Wednesday, June 10, 2009

Titikaka Cold

Since I last wrote, we have been on the road nearly every other day. We are tired now, and looking forward to the next farm where we will remain for about 6 weeks.

After Arequipa we took a sleepless night bus to Cuzco, which must be the capital of tourism in all of South America. The city is absolutely stunning, elaborated by colonial buildings built with Inca- handcrafted stones (which the Spaniards stole for their own buildings when they conqured), yet I haven´t run across so many gringos in one place, nor have I seen so many people walking around with fancy cameras without fear of getting robbed. The cameras are so plentiful there that indigenous women dress in traditional dress, bring llamas into town and wait for a picture to be taken for which they can charge.

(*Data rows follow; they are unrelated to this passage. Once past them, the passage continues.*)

(** ** The fetch loop over any server *)

Lemma serve_then_at (done rest : list (json * headers)) (p : json * headers)
    (after : response) :
  serve_then (done ++ p :: rest) after (length done) = Page (fst p) (snd p).
Proof.
  unfold serve_then. rewrite nth_error_app2 by lia.
  rewrite Nat.sub_diag. destruct p; reflexivity.
Qed.

Lemma serve_then_after (done : list (json * headers)) (after : response) :
  serve_then done after (length done) = after.
Proof.
  unfold serve_then.
  assert (E : nth_error done (length done) = None)
    by (apply nth_error_None; lia).
  now rewrite E.
Qed.

Lemma last_cons_default {A : Type} (l : list A) (a d : A) :
  last (a :: l) d = last l a.
Proof.
  revert a d. induction l as [|b l IH]; intros a d; [reflexivity|].
  change (last (a :: b :: l) d) with (last (b :: l) d).
  now rewrite !IH.
Qed.

Lemma fetch_loop_aborts (url : string) (after : response) (e : exn) :
  exception_of after = Some e ->
  forall (pre done : list (json * headers)) (fuel : nat) (tok : option string)
         (all_data : list json) (requested : list string),
    forallb has_token pre = true ->
    length pre < fuel ->
    fetch_loop (serve_then (done ++ pre) after) url fuel (length done)
      tok all_data requested
    = Aborted e
        (last (map (fun p => request_url url (next_token (snd p))) pre)
           (request_url url tok))
        (requested ++ request_url url tok
           :: map (fun p => request_url url (next_token (snd p))) pre).
Proof.
  intros He. induction pre as [|p pre IH];
    intros done fuel tok all_data requested Hpre Hfuel;
    (destruct fuel as [|fuel]; [simpl in Hfuel; lia|]).
  - rewrite app_nil_r. cbn [fetch_loop]. rewrite serve_then_after.
    destruct after; simpl in He; inversion He; reflexivity.
  - simpl in Hpre. apply andb_true_iff in Hpre as [Hp Hpre].
    cbn [fetch_loop]. rewrite serve_then_at.
    unfold has_token in Hp. rewrite Hp. cbn [negb].
    replace (done ++ p :: pre) with ((done ++ [p]) ++ pre)
      by (rewrite <- app_assoc; reflexivity).
    replace (S (length done)) with (length (done ++ [p]))
      by (rewrite length_app; simpl; lia).
    rewrite IH by (trivial; simpl in Hfuel; lia).
    cbn [map]. rewrite last_cons_default, <- app_assoc. reflexivity.
Qed.

(** X3. A request that fails, or a body that is not JSON, ends the whole
    fetch: after any number of pages that handed on a token, the exception
    is re-raised with the URL of the request that failed -- the last one
    sent --, and the items of the pages already fetched are not returned. *)
Theorem fetch_aborts_on_failure (url : string) (pre : list (json * headers))
    (after : response) (e : exn) (fuel : nat) :
  exception_of after = Some e ->
  forallb has_token pre = true ->
  length pre < fuel ->
  extract_azure_devops_api_data (serve_then pre after) url fuel
  = Aborted e (last (request_urls url pre) url) (request_urls url pre).
Proof.
  intros He Hpre Hfuel. unfold extract_azure_devops_api_data.
  pose proof (fetch_loop_aborts url after e He pre [] fuel None [] [] Hpre Hfuel)
    as H.
  cbn [app length] in H. rewrite H.
  unfold request_urls. cbn [request_url].
  now rewrite last_cons_default.
Qed.

Lemma fetch_aborts_on_failure_witness :
  extract_azure_devops_api_data (serve_then [page_ab] (Undecodable [])) "https://h/x?v=1" 5
  = Aborted JSONDecodeError "https://h/x?v=1&continuationToken=tok1"
      ["https://h/x?v=1"; "https://h/x?v=1&continuationToken=tok1"].
Proof.
  apply (fetch_aborts_on_failure "https://h/x?v=1" [page_ab] (Undecodable [])
           JSONDecodeError 5); [reflexivity | reflexivity | simpl; lia].
Defined.

Lemma fetch_loop_goes_on (requests_get : nat -> response) (url : string) :
  (forall n, exists page_data h,
      requests_get n = Page page_data h /\ token_truthy (next_token h) = true) ->
  forall (fuel n : nat) (tok : option string) (all_data : list json)
         (requested : list string),
    fetch_loop requests_get url fuel n tok all_data requested = StillFetching.
Proof.
  intros H. induction fuel as [|fuel IH]; intros n tok all_data requested;
    [reflexivity|].
  cbn [fetch_loop]. destruct (H n) as (page_data & h & -> & Ht).
  rewrite Ht. cbn [negb]. apply IH.
Qed.

(** X4. The loop has no bound of its own: against a server whose every page
    hands on a token, no number of iterations ends the fetch, and nothing is
    ever returned. *)
Theorem fetch_never_ends (requests_get : nat -> response) (url : string) :
  (forall n, exists page_data h,
      requests_get n = Page page_data h /\ token_truthy (next_token h) = true) ->
  forall fuel, extract_azure_devops_api_data requests_get url fuel = StillFetching.
Proof.
  intros H fuel. apply fetch_loop_goes_on. exact H.
Qed.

For some reason this isn´t seen as exploitative to those who choose to take the picture, then get offended when the woman demands pay.

We spent a few days there, then we did it. We caved. We went to Machu Pichu. We payed the ridiculous train and entrance fee and we arrived at the site at 6 in the morning to get entrance to the mountain the overlooks Mach Pichu in order to see the view from high above. O´the anxiety. I have never experienced such soul-death to see something beautiful, which of course it is. Machu Pichu is enveloped by enchangting mountain peaks and clouds. However the Disney-Land tourists ruin the ruins. The crowds were obnoxious, the toursists hardly tried to speak any Spanish, and got angry when the restaurants didn´t function the way they do in Europe or the US. I couldn´t believe the self imposed entitlement some of these people portrayed in their actions and lack of patience for the people who inhabit the surrouding areas. While tromping over a physical history of colonization, we, as tourists, are commiting a post colonial exploitation through tourism. And yes, I admit that I am part of this. However, traveling can be done with respect and with an aim for ethical interactions with the cultures we meet. From now on, I am not going to ¨tour¨. We are going to work on farms, stay with Andy´s family in Buenos Aires and try to interact with people on a personal level of working, not consuming. We can´t deny that we are foreigners, traveling for a limited amount of time, but we can avoid tourism... for our own sanity and morality if nothing else.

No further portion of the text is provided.